JPMorgan, avec comme PDG Jamie Dimon, a terminé l’année 2020 sur une note positive, en déclarant un profit record de 12 milliards de dollars (9,9 milliards d’euros) alors qu’il a libéré les réserves accumulées pour faire face au stress économique lié à la Covid-19. Malgré les circonstances extraordinaires, le prêteur a vu la moyenne des prêts et sa position en capital augmenter à la fin de l’année, et il a fait état d’une augmentation des dépôts bancaires. En 2020, la banque a levé plus de 2 000 milliards de dollars de crédit et de capital pour ses clients, allant des ménages américains ordinaires aux plus grandes entreprises de la planète.

« En général, les banques ont tant de capital, tant de liquidités et tant de capacités », a récemment déclaré M. Dimon aux investisseurs lors d’une conférence en décembre, quelques semaines avant que la banque n’annonce des revenus annuels records. Bien que le PDG de JPMorgan reste préoccupé par la pandémie au fur et à mesure du processus de vaccination, et qu’il constate une reprise variée pour les consommateurs et les entreprises, il a ajouté, au sujet du secteur bancaire : « je pense que nous nous en sortons très bien ».

Wells Fargo a continué à chuter dans le classement de Forbes à la suite du scandale des faux comptes de 2016 qui a coûté des milliards de dollars à la banque et a entraîné un changement radical au sommet du prêteur. La banque a perdu douze places en 2019, se plaçant au 98ème rang, en raison d’une chute prononcée des revenus alors que la Réserve fédérale limite la croissance de ses actifs.

Au cours des 12 derniers mois, le titre de JPMorgan a chuté de 0,4 %, ce qui en fait la meilleure performance parmi les grandes banques, qui ont toutes vu leurs actions chuter et ont sous-performé l’indice S&P 500. Les actions de Citigroup ont perdu 19 %, tandis que celles de Banks of America ont chuté de 7 %. Une fois de plus, Wells Fargo a été le grand perdant, avec une baisse d’un tiers de sa valeur au cours de l’année dernière.
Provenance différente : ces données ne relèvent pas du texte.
Inductive step : sys → sys → Prop :=
  (* streamChangesFromSegment: another exporter's events begin *)
  | S_renew s e :
      main s = MIdle → input !! pos s = Some e → prevRole s ≠ ExporterRole e →
      step s (renew s (ExporterRole e))
  (* handleEvent: events for another importer's cutover are passed over *)
  | S_cutover_skip s e :
      next s e → IsCutoverEvent e = true → concernsMe e = false →
      step s (set_pos s (S (pos s)))
  (* handleEvent up to the point where the event is released *)
  | S_nocheck s e h :
      next s e → IsCutoverEvent e = false → hashOf e = Ok h →
      mustCheck e = Ok false → step s (set_main s (MSend e h))
  | S_delete s e h :
      next s e → IsCutoverEvent e = false → hashOf e = Ok h →
      mustCheck e = Ok true → Op e = "d" → step s (set_main s (MPut e h))
  | S_clear s e h :
      next s e → IsCutoverEvent e = false → hashOf e = Ok h →
      mustCheck e = Ok true → Op e ≠ "d" → conflictsNow s e = Ok [] →
      step s (set_main s (if decide (Op e = "u") then MPut e h else MSend e h))
  | S_flush s e h infos :
      next s e → IsCutoverEvent e = false → hashOf e = Ok h →
      mustCheck e = Ok true → Op e ≠ "d" → conflictsNow s e = Ok infos → infos ≠ [] →
      step s (set_flush s)
  | S_put s e h ca :
      main s = MPut e h → Put ti (cache s) e = (ca, Ok tt) →
      step s (set_main (set_cache s ca) (MSend e h))
  | S_send s e e' h :
      main s = MSend e h → ConvertEvent e = Ok e' → (length (chans s h) < EVENT_CHANNEL_SIZE)%nat →
      step s (set_pos (set_main (set_chan s h (chans s h ++ [MEvent e'])) MIdle) (S (pos s)))
  (* streamChangesFromSegment: all channels drained, the segment is marked *)
  | S_segment s :
      drained s → boundary (pos s) = true → step s (set_segStart s (pos s))
  (* processEvents *)
  | W_drop s c e l b :
      chans s c = MEvent e :: l → workers s c = Batching b → (length b < MAX_EVENTS_PER_BATCH)%nat →
      dropped (start s c) e = true →
      step s (set_cache (set_chan s c l) (RemoveEvents (cache s) [e]).1)
  | W_recv s c e l b :
      chans s c = MEvent e :: l → workers s c = Batching b → (length b < MAX_EVENTS_PER_BATCH)%nat →
      dropped (start s c) e = false →
      step s (set_worker (set_chan s c l) c (Batching (b ++ [e])))
  | W_flush s c l b :
      chans s c = MFlush :: l → workers s c = Batching b → (length b < MAX_EVENTS_PER_BATCH)%nat →
      step s (set_worker (set_chan s c l) c (if decide (b = []) then Batching [] else Exec b))
  | W_close s c b :
      (* the batch is full or its timer fired *)
      workers s c = Batching b → b ≠ [] → step s (set_worker s c (Exec b))
  | W_exec s c b :
      workers s c = Exec b → step s (set_worker (set_db s (commitBatch (db s) c b)) c (Finish b))
  | W_exec_unknown s c b :
      (* the transaction commits but the call reports an error *)
      workers s c = Exec b → step s (set_worker (set_db s (commitBatch (db s) c b)) c (Retry b))
  | W_exec_error s c b :
      workers s c = Exec b → step s (set_worker s c (Retry b))
  | W_check s c b :
      workers s c = Retry b →
      step s (set_worker s c (if IsEventBatchAlreadyImported (db s) c b then Finish b else Exec b))
  | W_finish s c b :
      workers s c = Finish b →
      step s (set_worker (set_cache s (RemoveEvents (cache s) b).1) c (Batching []))
  | S_crash s : step s (restart s).

Definition reachable (s : sys) : Prop := rtc step initial s.

(** ** What is owed to a channel *)

(** The events of the queue that channel [c] must apply. *)
Definition relevant (c : Z) (e : Event) : Prop :=
  IsCutoverEvent e = false ∧ roleMismatch e = false ∧ hashOf e = Ok c.
#[local] Instance relevant_dec c e : Decision (relevant c e).
Proof. apply _. Qed.
Definition owed (c : Z) (l : list Event) : list Z := map Vsn (filter (relevant c) l).

(** The queue is written in VSN order. *)
Context (input_sorted : StronglySorted (λ a b, Vsn a < Vsn b) input)
        (input_vsn : Forall (λ e, 0 ≤ Vsn e) input).
(** Converting values keeps the event's identity. *)
Context (convert_id : ∀ e e', ConvertEvent e = Ok e' →
           Vsn e' = Vsn e ∧ ExporterRole e' = ExporterRole e).

(** The VSN of the last event before position [p]. *)
Definition frontier (p : nat) : Z :=
  match p with O => -1 | S q => match input !! q with Some e => Vsn e | None => -1 end end.

Lemma owed_app c l1 l2 : owed c (l1 ++ l2) = owed c l1 ++ owed c l2.
Proof. unfold owed. by rewrite filter_app, map_app. Qed.
Lemma elem_of_owed c l v : v ∈ owed c l ↔ ∃ e, e ∈ l ∧ relevant c e ∧ v = Vsn e.
Proof.
  unfold owed. rewrite list_elem_of_fmap. setoid_rewrite list_elem_of_filter. naive_solver.
Qed.
Lemma owed_sorted c l : StronglySorted (λ a b, Vsn a < Vsn b) l → StronglySorted Z.lt (owed c l).
Proof.
  induction 1 as [|e l _ IH He]; [constructor|]. unfold owed. rewrite filter_cons.
  case_decide; [|done]. cbn. constructor; [done|]. apply Forall_forall. intros v Hv.
  apply elem_of_owed in Hv as (e' & Hin & _ & ->). rewrite Forall_forall in He. by apply He.
Qed.
Lemma input_lookup_lt i j e e' :
  (i < j)%nat → input !! i = Some e → input !! j = Some e' → Vsn e < Vsn e'.
Proof.
  intros Hij Hi Hj. rewrite <- (take_drop_middle _ _ _ Hi) in input_sorted.
  apply StronglySorted_app_1_r in input_sorted. apply StronglySorted_cons in input_sorted as [Hall _].
  rewrite Forall_forall in Hall. apply Hall. apply list_elem_of_lookup. exists (j - S i)%nat.
  rewrite lookup_drop. by replace (S i + (j - S i))%nat with j by lia.
Qed.
Lemma input_vsn_inj i j e e' :
  input !! i = Some e → input !! j = Some e' → Vsn e = Vsn e' → i = j.
Proof.
  intros Hi Hj Hv. destruct (Nat.lt_trichotomy i j) as [H|[H|H]]; [|done|].
  - pose proof (input_lookup_lt _ _ _ _ H Hi Hj). lia.
  - pose proof (input_lookup_lt _ _ _ _ H Hj Hi). lia.
Qed.
Lemma input_nonneg i e : input !! i = Some e → 0 ≤ Vsn e.
Proof. intros Hi. rewrite Forall_forall in input_vsn. apply input_vsn. by eapply list_elem_of_lookup_2. Qed.
Lemma frontier_ge p i e : (i < p)%nat → input !! i = Some e → (p ≤ length input)%nat → Vsn e ≤ frontier p.
Proof.
  intros Hip Hi Hp. destruct p as [|q]; [lia|]. cbn.
  destruct (input !! q) as [e'|] eqn:Hq; [|apply lookup_ge_None in Hq; lia].
  destruct (decide (i = q)) as [->|]; [rewrite Hi in Hq; injection Hq as ->; lia|].
  assert (Vsn e < Vsn e') by (eapply (input_lookup_lt i q); [lia|done|done]). lia.
Qed.
Lemma frontier_lt p e : input !! p = Some e → frontier p < Vsn e.
Proof.
  intros Hp. destruct p as [|q]; cbn; [pose proof (input_nonneg _ _ Hp); lia|].
  destruct (input !! q) as [e'|] eqn:Hq; [|pose proof (input_nonneg _ _ Hp); lia].
  eapply (input_lookup_lt q (S q)); [lia|done|done].
Qed.
Lemma frontier_S p e : input !! p = Some e → frontier (S p) = Vsn e.
Proof. intros Hp. cbn. by rewrite Hp. Qed.

(** Moving the queue past one event owes its channel that event, if it is new. *)
Lemma owed_extend c s p e :
  input !! p = Some e →
  leq (Z.max s (frontier (S p))) (owed c input) =
    leq (Z.max s (frontier p)) (owed c input)
    ++ (if decide (relevant c e ∧ s < Vsn e) then [Vsn e] else []).
Proof.
  intros Hp. rewrite (frontier_S _ _ Hp). pose proof (frontier_lt _ _ Hp) as Hf.
  pose proof (take_drop_middle _ _ _ Hp) as Hsplit.
  assert (Forall (λ v, v ≤ frontier p) (owed c (take p input))) as H1.
  { apply Forall_forall. intros v Hv. apply elem_of_owed in Hv as (e' & Hin & _ & ->).
    apply list_elem_of_lookup in Hin as [i Hi]. pose proof (lookup_lt_Some _ _ _ Hi) as Hlt.
    rewrite length_take in Hlt. rewrite lookup_take_Some in Hi. destruct Hi as [Hi ?].
    apply (frontier_ge _ i); [lia|done|]. apply lookup_lt_Some in Hp. lia. }
  assert (Forall (λ v, Vsn e < v) (owed c (drop (S p) input))) as H2.
  { apply Forall_forall. intros v Hv. apply elem_of_owed in Hv as (e' & Hin & _ & ->).
    apply list_elem_of_lookup in Hin as [i Hi]. rewrite lookup_drop in Hi.
    eapply (input_lookup_lt p (S p + i)); [lia|done|done]. }
  rewrite <- Hsplit. change (e :: ?x) with ([e] ++ x). rewrite !owed_app, !leq_app.
  set (R1 := owed c (take p input)) in *. set (R2 := owed c (drop (S p) input)) in *.
  destruct (decide (Vsn e ≤ s)) as [Hs|Hs].
  - replace (Z.max s (Vsn e)) with s by lia. replace (Z.max s (frontier p)) with s by lia.
    rewrite decide_False by lia. by rewrite app_nil_r.
  - replace (Z.max s (Vsn e)) with (Vsn e) by lia.
    rewrite !(leq_none _ R2), !app_nil_r; [|eapply Forall_impl; [exact H2|cbn; lia]..].
    rewrite !(leq_all _ R1); [|eapply Forall_impl; [exact H1|cbn; lia]..].
    rewrite <- app_assoc. f_equal. unfold owed. rewrite !filter_cons, !filter_nil.
    destruct (decide (relevant c e)) as [Hr|Hr]; cbn; [|by rewrite decide_False by naive_solver].
    rewrite decide_True, decide_False, decide_True by (done || lia || (split; [done|lia])). done.
Qed.

(** ** One channel: its log, its row, its queue and its worker *)
Definition evsOf (l : list msg) : list Event :=
  omap (λ m, match m with MEvent e => Some e | MFlush => None end) l.
Definition batchOf (w : wphase) : list Event :=
  match w with Batching b | Exec b | Retry b | Finish b => b end.
(** The part of a worker's batch that is not in the database yet. *)
Definition uncommitted (la : Z) (w : wphase) : list Event :=
  match w with
  | Batching b | Exec b => b
  | Retry b => if lastVsn b <=? la then [] else b
  | Finish _ => []
  end.
Definition owes (la st : Z) (ch : list msg) (w : wphase) : list Z :=
  map Vsn (uncommitted la w ++ filter (λ e, dropped st e = false) (evsOf ch)).
Definition logOf (d : DB) (c : Z) : list Z :=
  map (λ p, Vsn p.2) (filter (λ p, p.1 = c) (applied d)).

(** A message comes from an event of the queue before [p] that hashes to [c]. *)
Definition fromQueue (p : nat) (c : Z) (e' : Event) : Prop :=
  ∃ j e, (j < p)%nat ∧ input !! j = Some e ∧ Vsn e' = Vsn e ∧ ExporterRole e' = ExporterRole e ∧
         hashOf e = Ok c ∧ IsCutoverEvent e = false.

(** [p]: queue position; [st]: the channel's VSN when streaming started; [la] and
    [lg]: its row and log in the database; [ch] and [w]: its queue and worker. *)
Record chanOk (p : nat) (st la : Z) (lg : list Z) (ch : list msg) (w : wphase) (c : Z) : Prop := {
  ck_log : lg = leq la (owed c input);
  ck_owes : lg ++ owes la st ch w = leq (Z.max st (frontier p)) (owed c input);
  ck_start : st ≤ la;
  ck_batch : match w with Batching _ => True | Exec b | Retry b | Finish b => b ≠ [] end;
  ck_done : match w with
            | Finish b => ∀ e, e ∈ b → Vsn e ∈ lg
            | Retry b => lastVsn b ≤ la → ∀ e, e ∈ b → Vsn e ∈ lg
            | _ => True
            end;
  ck_src : ∀ e', e' ∈ batchOf w ++ evsOf ch → fromQueue p c e' }.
Le Texas Capital Bancshares, à la 99ème position, et CIT Group, à la 100ème position, complètent le Top 100.

Le prêteur aux entreprises CIT Group, basé à New York, est en train d’acquérir la société familiale First Citizens Bancshares, qui s’est classée 62ème. Cette fusion va créer un nouveau prêteur diversifié pour les particuliers et les entreprises, avec plus de 100 milliards de dollars d’actifs combinés, et une forte présence sur les marchés en plein essor de Sun Belt comme la Floride, la Géorgie et le Tennessee. La fusion intervient un an après la combinaison de SunTrust et BB&T, qui a créé 499 milliards de dollars (411 milliards d’euros) d’actifs Truist Financial, à la 48ème position, qui a créé un prêteur dominant dans le Mid-Atlantic et le Sud-Est.